“Vous allez en Ethiopie? Vous n’avez pas peur d’ebola?” Question standard posée à celui qui s’apprête à voler vers Addis Abeba. Une question qui trahit surtout l’ignorance de celui qui la pose et la force des préjugés qui perisstent sur ce pays. L’Ethiopie est aussi éloignée de la zone de l’Afrique affectée par ce terrible virus que ne l’est la Suisse. C’est comme si l’on vous demandait si, en Suisse, vous n’êtes pas effrayé par le conflit en Ukraine.

Ce que l’on découvre à Addis Abeba, c’est une capitale en plein boom, où les gratte-ciel poussent comme des champignons, où les rues sont un chaos indescriptible à cause d’une circulation qui explose et des chantiers innombrables. Où les zones industrielles ne cessent de s’étendre et où les journaux annoncent régulièrement de nouvelles implantations. Bref, un marché émergent, un vrai.
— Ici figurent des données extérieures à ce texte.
(** [bs.decode("utf-8", errors)]. An ill-formed position covers the longest
    prefix of a well-formed sequence starting there (at least one byte). *)
Fixpoint decode_from (errors : error_mode) (all bs : pybytes) : res pystr :=
  match bs with
  | [] => Ok []
  | b0 :: r0 =>
    let c0 := Byte.to_N b0 in
    if (c0 <? 0x80)%N then res_map (cons c0) (decode_from errors all r0)
    else if (c0 <? 0xC2)%N then malformed errors all (decode_from errors all r0)
    else if (c0 <? 0xE0)%N then
      match r0 with
      | [] => malformed errors all (Ok [])
      | b1 :: r1 =>
        let c1 := Byte.to_N b1 in
        if is_continuation c1
        then res_map (cons (N.shiftl (N.land c0 0x1F) 6 + low6 c1)%N)
                     (decode_from errors all r1)
        else malformed errors all (decode_from errors all r0)
      end
    else if (c0 <? 0xF0)%N then
      match r0 with
      | [] => malformed errors all (Ok [])
      | b1 :: r1 =>
        let c1 := Byte.to_N b1 in
        if second_ok c0 c1 then
          match r1 with
          | [] => malformed errors all (Ok [])
          | b2 :: r2 =>
            let c2 := Byte.to_N b2 in
            if is_continuation c2
            then res_map (cons (N.shiftl (N.land c0 0x0F) 12
                                + N.shiftl (low6 c1) 6 + low6 c2)%N)
                         (decode_from errors all r2)
            else malformed errors all (decode_from errors all r1)
          end
        else malformed errors all (decode_from errors all r0)
      end
    else if (c0 <? 0xF5)%N then
      match r0 with
      | [] => malformed errors all (Ok [])
      | b1 :: r1 =>
        let c1 := Byte.to_N b1 in
        if second_ok c0 c1 then
          match r1 with
          | [] => malformed errors all (Ok [])
          | b2 :: r2 =>
            let c2 := Byte.to_N b2 in
            if is_continuation c2 then
              match r2 with
              | [] => malformed errors all (Ok [])
              | b3 :: r3 =>
                let c3 := Byte.to_N b3 in
                if is_continuation c3
                then res_map (cons (N.shiftl (N.land c0 0x07) 18
                                    + N.shiftl (low6 c1) 12
                                    + N.shiftl (low6 c2) 6 + low6 c3)%N)
                             (decode_from errors all r3)
                else malformed errors all (decode_from errors all r2)
              end
            else malformed errors all (decode_from errors all r1)
          end
        else malformed errors all (decode_from errors all r0)
      end
    else malformed errors all (decode_from errors all r0)
  end.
Avec ses problèmes, nombreux: La corruption (114e au classement de Transparency), la répression (tout le monde vous prévient de la police secrète), l’inégalité criante entre les happy fews et les autres, le maldéveloppement. Et encore, je n’ai pas vu le reste du pays.

Mais ce pays n’est plus celui de la famine des années 1980 ni de la guerre civile ni des épidémies ravageuses. Il est temps de réviser fondamentalement notre vision de l’Afrique subsaharienne.